The subsequent development of the irrigation town never quite matched Griffin’s original 1913 plans, but there is now a proposal in place to try to restore at least part of his vision.

A draft Cultural Precinct Master Plan was recently commissioned by Griffith City Council to provide a blueprint for sprucing up the town’s entertainment scene. It includes a proposal to build a new art gallery to complement existing attractions.

The master plan states a “desire to pay homage to the original Walter Burley Griffin vision by incorporating select aspects of it into the gallery’s design”.

Brian Sainty, chairman of the community-based Griffith Regional Art Gallery Group, believes this is “pie in the sky”.

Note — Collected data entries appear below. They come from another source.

(** Re-encoding a rune that was decoded gives back the bytes it was decoded from. *)
Lemma utf8_Encode_Decode (src : bytes) (c : Z) (size : nat) :
  utf8_DecodeRune src = Some (c, size) ->
  utf8_EncodeRune c = firstn size src.
Proof.
  unfold utf8_DecodeRune. destruct src as [|b0 t]; [discriminate|].
  pose proof (byte_val_range b0) as R0.
  destruct (byte_val b0 <? 128) eqn:E1.
  { intros [= <- <-]. bool_hyps. rewrite EncodeRune_1 by lia. bytes_eq. }
  destruct ((194 <=? byte_val b0) && (byte_val b0 <=? 223)) eqn:E2.
  { destruct t as [|b1 t]; [discriminate|].
    destruct (in_range 128 191 b1) eqn:I1; [|discriminate].
    intros [= <- <-]. bool_hyps.
    rewrite cont_bits_mod. change 31 with (Z.ones 5). rewrite land_ones_mod by lia.
    rewrite lor_shiftl_add by (try lia; arith).
    rewrite EncodeRune_2 by arith. bytes_eq. }
  destruct ((224 <=? byte_val b0) && (byte_val b0 <=? 239)) eqn:E3.
  { destruct t as [|b1 [|b2 t]]; try discriminate.
    destruct (in_range _ _ b1 && in_range 128 191 b2) eqn:I1; [|discriminate].
    intros [= <- <-]. bool_hyps.
    pose proof (byte_val_range b1). pose proof (byte_val_range b2).
    rewrite !cont_bits_mod. change 15 with (Z.ones 4). rewrite land_ones_mod by lia.
    rewrite (lor_shiftl_add (byte_val b1 mod 64)) by (try lia; arith).
    rewrite lor_shiftl_add by (try lia; arith).
    destruct (byte_val b0 =? 224) eqn:Q; destruct (byte_val b0 =? 237) eqn:Q'; bool_hyps;
      (rewrite EncodeRune_3; [bytes_eq|arith|arith]). }
  destruct ((240 <=? byte_val b0) && (byte_val b0 <=? 244)) eqn:E4; [|discriminate].
  destruct t as [|b1 [|b2 [|b3 t]]]; try discriminate.
  destruct (in_range _ _ b1 && in_range 128 191 b2 && in_range 128 191 b3) eqn:I1;
    [|discriminate].
  intros [= <- <-]. bool_hyps.
  rewrite !cont_bits_mod. change 7 with (Z.ones 3). rewrite land_ones_mod by lia.
  rewrite (lor_shiftl_add (byte_val b2 mod 64)) by (try lia; arith).
  rewrite (lor_shiftl_add (byte_val b1 mod 64)) by (try lia; arith).
  rewrite lor_shiftl_add by (try lia; arith).
  pose proof (byte_val_range b1). pose proof (byte_val_range b2).
  pose proof (byte_val_range b3).
  destruct (byte_val b0 =? 240) eqn:Q; destruct (byte_val b0 =? 244) eqn:Q'; bool_hyps;
    (rewrite EncodeRune_4; [bytes_eq|arith]).
Qed.

(** What [utf8.DecodeRune] returns depends on the bytes of the rune alone. *)
Lemma utf8_DecodeRune_app (src X : bytes) (c : Z) (size : nat) :
  utf8_DecodeRune src = Some (c, size) ->
  utf8_DecodeRune (firstn size src ++ X) = Some (c, size)
  /\ length (firstn size src) = size
  /\ skipn size (firstn size src ++ X) = X
  /\ (1 <= size)%nat.
Proof.
  unfold utf8_DecodeRune. destruct src as [|b0 t]; [discriminate|].
  destruct (byte_val b0 <? 128) eqn:E1.
  { intros [= <- <-]. cbn. rewrite E1. repeat split; lia. }
  destruct ((194 <=? byte_val b0) && (byte_val b0 <=? 223)) eqn:E2.
  { destruct t as [|b1 t]; [discriminate|].
    destruct (in_range 128 191 b1) eqn:I1; [|discriminate].
    intros [= <- <-]. cbn. rewrite E1, E2, I1. repeat split; lia. }
  destruct ((224 <=? byte_val b0) && (byte_val b0 <=? 239)) eqn:E3.
  { destruct t as [|b1 [|b2 t]]; try discriminate.
    destruct (in_range _ _ b1 && in_range 128 191 b2) eqn:I1; [|discriminate].
    intros [= <- <-]. cbn. rewrite E1, E2, E3, I1. repeat split; lia. }
  destruct ((240 <=? byte_val b0) && (byte_val b0 <=? 244)) eqn:E4; [|discriminate].
  destruct t as [|b1 [|b2 [|b3 t]]]; try discriminate.
  destruct (in_range _ _ b1 && in_range 128 191 b2 && in_range 128 191 b3) eqn:I1;
    [|discriminate].
  intros [= <- <-]. cbn. rewrite E1, E2, E3, E4, I1. repeat split; lia.
Qed.

Lemma utf8_DecodeRune_ascii (b : ascii) (t : bytes) :
  byte_val b < 128 -> utf8_DecodeRune (b :: t) = Some (byte_val b, 1%nat).
Proof. intros H. unfold utf8_DecodeRune. now apply Z.ltb_lt in H as ->. Qed.
(** * Placeholder engine: parser, registry, text and JSON processors

    A shallow embedding of the TypeScript sources
      - [src/core/PlaceholderParser.ts]
      - [src/core/PluginRegistry.ts]
      - [src/formats/TextProcessor.ts]
      - [src/formats/JsonProcessor.ts]
      - [src/plugins/MockPlugin.ts], [GeneratorPlugin.ts], [TimePlugin.ts]
    followed by the properties of the specification that are stated about
    them.

    Conventions of the embedding.
      - A JavaScript string is a [string]; a code unit is an [ascii], so the
        model covers code units below 256.
      - A JavaScript number is an integer [Z]; fractional and non-finite
        doubles are outside the model.
      - [throw] is the [Err] case of [result]; the payload is the message of
        the thrown [Error].
      - [await] is sequential composition: a plugin is a function of its
        request. *)

From Stdlib Require Import String Ascii List ZArith Lia Bool Arith.
Import ListNotations.

Open Scope string_scope.
Open Scope Z_scope.

(** ** Results of fallible code *)

Inductive result (A : Type) : Type :=
| OK (a : A)
| Err (msg : string).

Arguments OK {A} a.
Arguments Err {A} msg.

Definition bind {A B : Type} (r : result A) (k : A -> result B) : result B :=
  match r with
  | OK a => k a
  | Err msg => Err msg
  end.

Notation "x <- r ;; k" := (bind r (fun x => k))
  (at level 61, r at next level, right associativity).

(** [for (const x of xs) { acc = await f(acc, x) }] with exceptions. *)
Fixpoint foldM {A S : Type} (f : S -> A -> result S) (xs : list A) (s : S)
  : result S :=
  match xs with
  | [] => OK s
  | x :: xs' => s' <- f s x ;; foldM f xs' s'
  end.

(** ** JavaScript strings *)

Module JsString.

(** WhiteSpace and LineTerminator code units that [String.prototype.trim]
    strips (those below 256): TAB, LF, VT, FF, CR, SP, NBSP. *)
Definition isWhiteSpace (c : ascii) : bool :=
  let n := nat_of_ascii c in
  ((9 <=? n) && (n <=? 13) || (n =? 32) || (n =? 160))%nat.

(** The code units the regular-expression atom [.] does not match. *)
Definition isLineTerminator (c : ascii) : bool :=
  let n := nat_of_ascii c in
  ((n =? 10) || (n =? 13))%nat.

Fixpoint trimStart (s : string) : string :=
  match s with
  | EmptyString => EmptyString
  | String c s' => if isWhiteSpace c then trimStart s' else s
  end.

Fixpoint trimEnd (s : string) : string :=
  match s with
  | EmptyString => EmptyString
  | String c s' =>
      match trimEnd s' with
      | EmptyString => if isWhiteSpace c then EmptyString else String c EmptyString
      | t => String c t
      end
  end.

Definition trim (s : string) : string := trimEnd (trimStart s).

Definition len (s : string) : Z := Z.of_nat (String.length s).

(** [s.slice(from, to)]: negative indices count from the end, both are
    clamped to the string. *)
Definition sliceIndex (s : string) (k : Z) : Z :=
  if k <? 0 then Z.max (len s + k) 0 else Z.min k (len s).

Definition slice (s : string) (from to : Z) : string :=
  let f := sliceIndex s from in
  let t := sliceIndex s to in
  substring (Z.to_nat f) (Z.to_nat (t - f)) s.

Definition startsWith (s p : string) : bool := prefix p s.

Fixpoint endsWith (s p : string) : bool :=
  if String.eqb s p then true
  else match s with
       | EmptyString => false
       | String _ s' => endsWith s' p
       end.

(** [s.indexOf(p)], with [-1] when [p] does not occur. *)
Fixpoint indexOfFrom (s p : string) (i : Z) : Z :=
  if prefix p s then i
  else match s with
       | EmptyString => -1
       | String _ s' => indexOfFrom s' p (i + 1)
       end.

Definition indexOf (s p : string) : Z := indexOfFrom s p 0.

Definition includes (s p : string) : bool := 0 <=? indexOf s p.

Fixpoint forallChars (f : ascii -> bool) (s : string) : bool :=
  match s with
  | EmptyString => true
  | String c s' => f c && forallChars f s'
  end.

(** [parts.join(sep)] *)
Fixpoint join (sep : string) (parts : list string) : string :=
  match parts with
  | [] => ""
  | [p] => p
  | p :: ps => p ++ sep ++ join sep ps
  end.

(** [s.split(sep)] for a separator of one code unit. *)
Fixpoint splitChar (sep : ascii) (s : string) : list string :=
  match s with
  | EmptyString => [""]
  | String c s' =>
      if Ascii.eqb c sep then "" :: splitChar sep s'
      else match splitChar sep s' with
           | [] => [String c ""]
           | p :: ps => String c p :: ps
           end
  end.

(** The expansion of the replacement patterns [$$], [$&], [$`] and [$']
    that [replace] and [replaceAll] apply to a replacement string
    (GetSubstitution); with a string pattern there are no captures, so
    [$1] and [$<] stay as they are. *)
Fixpoint getSubstitution (matched before after template : string) : string :=
  match template with
  | EmptyString => EmptyString
  | String c t =>
      if Ascii.eqb c "$" then
        match t with
        | String d t' =>
            if Ascii.eqb d "$" then String "$" (getSubstitution matched before after t')
            else if Ascii.eqb d "&" then matched ++ getSubstitution matched before after t'
            else if Ascii.eqb d "`" then before ++ getSubstitution matched before after t'
            else if Ascii.eqb d "'" then after ++ getSubstitution matched before after t'
            else String c (getSubstitution matched before after t)
        | EmptyString => String c EmptyString
        end
      else String c (getSubstitution matched before after t)
  end.

(** The double quote, as a string. *)
Definition quote : string := String (ascii_of_nat 34) EmptyString.

Definition dropChars (n : nat) (s : string) : string :=
  substring n (String.length s - n) s.

(** [whole.replaceAll(pat, repl)], scanning the suffix [s] of [whole] that
    starts at index [pos]; [skip] counts the code units of a match still to be
    passed over.  The search string is a found token here, hence not empty;
    on the empty search string the function returns its input. *)
Fixpoint replaceAllFrom (whole pat repl : string) (s : string) (pos skip : nat)
  : string :=
  match s with
  | EmptyString => EmptyString
  | String c s' =>
      match skip with
      | S k => replaceAllFrom whole pat repl s' (S pos) k
      | O =>
          if prefix pat s && negb (String.eqb pat "") then
            getSubstitution pat (substring 0 pos whole)
              (dropChars (pos + String.length pat) whole) repl
            ++ replaceAllFrom whole pat repl s' (S pos) (String.length pat - 1)
          else String c (replaceAllFrom whole pat repl s' (S pos) O)
      end
  end.

Definition replaceAll (s pat repl : string) : string :=
  replaceAllFrom s pat repl s 0 0.

(** [s.replace(pat, repl)] with a string pattern: the first occurrence
    only. *)
Definition replace (s pat repl : string) : string :=
  let i := indexOf s pat in
  if i <? 0 then s
  else
    let before := substring 0 (Z.to_nat i) s in
    let after := dropChars (Z.to_nat i + String.length pat) s in
    before ++ getSubstitution pat before after repl ++ after.

Definition isDigit (c : ascii) : bool :=
  let n := nat_of_ascii c in ((48 <=? n) && (n <=? 57))%nat.

Fixpoint digitsValue (s : string) (acc : Z) : Z :=
  match s with
  | EmptyString => acc
  | String c s' =>
      if isDigit c then digitsValue s' (10 * acc + Z.of_nat (nat_of_ascii c - 48))
      else acc
  end.

Fixpoint takeDigits (s : string) : string :=
  match s with
  | EmptyString => EmptyString
  | String c s' => if isDigit c then String c (takeDigits s') else EmptyString
  end.

(** [parseFloat(s)] on decimal integer literals: leading white space, an
    optional sign, then the longest run of digits; [None] is [NaN].  A
    literal that continues with a fraction or an exponent, or whose value
    is not a safe integer (2^53 or more in magnitude, where the code
    rounds), is outside the model. *)
Definition parseFloat (s : string) : option Z :=
  match trimStart s with
  | String c t =>
      if Ascii.eqb c "-" then
        match takeDigits t with
        | EmptyString => None
        | ds => Some (- digitsValue ds 0)
        end
      else if Ascii.eqb c "+" then
        match takeDigits t with
        | EmptyString => None
        | ds => Some (digitsValue ds 0)
        end
      else
        match takeDigits (String c t) with
        | EmptyString => None
        | ds => Some (digitsValue ds 0)
        end
  | EmptyString => None
  end.
(** ** The reports of the threshold simulator *)

(** Every report is the projection of a scored group of the pipeline. *)
Lemma report_of_group (options : Options.t) (startDate : number)
      (collection : list TokenInfo) (reports : list Report.t) :
  ThresholdSimulator.findProfitableTokenGroups options startDate collection = Ok reports ->
  Forall (fun r =>
            exists s,
              r = ThresholdSimulator.report s
              /\ In (Scored.group s)
                    (ThresholdSimulator.groups options startDate collection)
              /\ group_wf (Scored.group s)
              /\ Scored.thresholdScores s
                 = map (score_at (Scored.group s))
                       (ThresholdSimulator.thresholdCandidates (Scored.group s))
              /\ Scored.optimalThresholdData s
                 = ThresholdSimulator.best Score.profitabilityScore
                                           (Scored.thresholdScores s)
              /\ Scored.conservativeThresholdData s
                 = ThresholdSimulator.best Score.winRate (Scored.thresholdScores s)
              /\ Scored.aggressiveThresholdData s
                 = ThresholdSimulator.best Score.avgProfit
                                           (Scored.thresholdScores s))
         reports.
Proof.
  intro Hfind.
  destruct (find_reports options startDate collection reports Hfind)
    as [limited [-> Hall]].
  apply Forall_map. eapply Forall_impl; [|exact Hall].
  intros s [Hin Hs]. exists s. split; [reflexivity|]. split; [exact Hin|].
  pose proof (groups_wf options startDate collection) as Hwfs.
  rewrite Forall_forall in Hwfs. pose proof (Hwfs _ Hin) as Hwf.
  split; [exact Hwf|].
  unfold ThresholdSimulator.scored in Hs.
  rewrite (scores_of_group _ Hwf) in Hs. unfold bind in Hs.
  injection Hs as Hs. rewrite <- Hs. cbn. repeat split; reflexivity.
Qed.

“It would be like making boiled eggs out of an omelette,” he said.

“Past councils ignored the Walter Burley Griffith vision, it’s too late to bring it back. The town bears no relation [to what he envisioned].”

“Benerembah Street was to be the centre of government, he wanted that area to be a place for the people with parks and galleries … but the prime area was sold off to TAFE. Once they allowed big supermarkets, commerce and industry, that was it.

“To bring back the Griffin plan, you would have to knock down the TAFE building, and all buildings on the outside of the Benerembah Street, nobody is doing that.”

Aerial shot of Benerembah st in 1964.

Aerial shot of Benerembah Street in 1964. Mr Couch said development since then would make reviving the Burley Griffin dream difficult. Photo: Paul Ivan/Bonzle website.

Denis Couch, chair of the Pioneer Park community association, agrees.

“I would love to restore the Burley Griffin vision but nobody has the mettle to make it happen,” he said.

“Griffith was a relatively poor town until the late 1960s, that’s what governed how it was developed … [this] meant that any civic grandstanding gave way to the pragmatism that laid out the CBD as the mess that it now is.

“The bulk of the land was given over in the early 1960s to the TAFE. Nobody has done anything about trying to get it back.”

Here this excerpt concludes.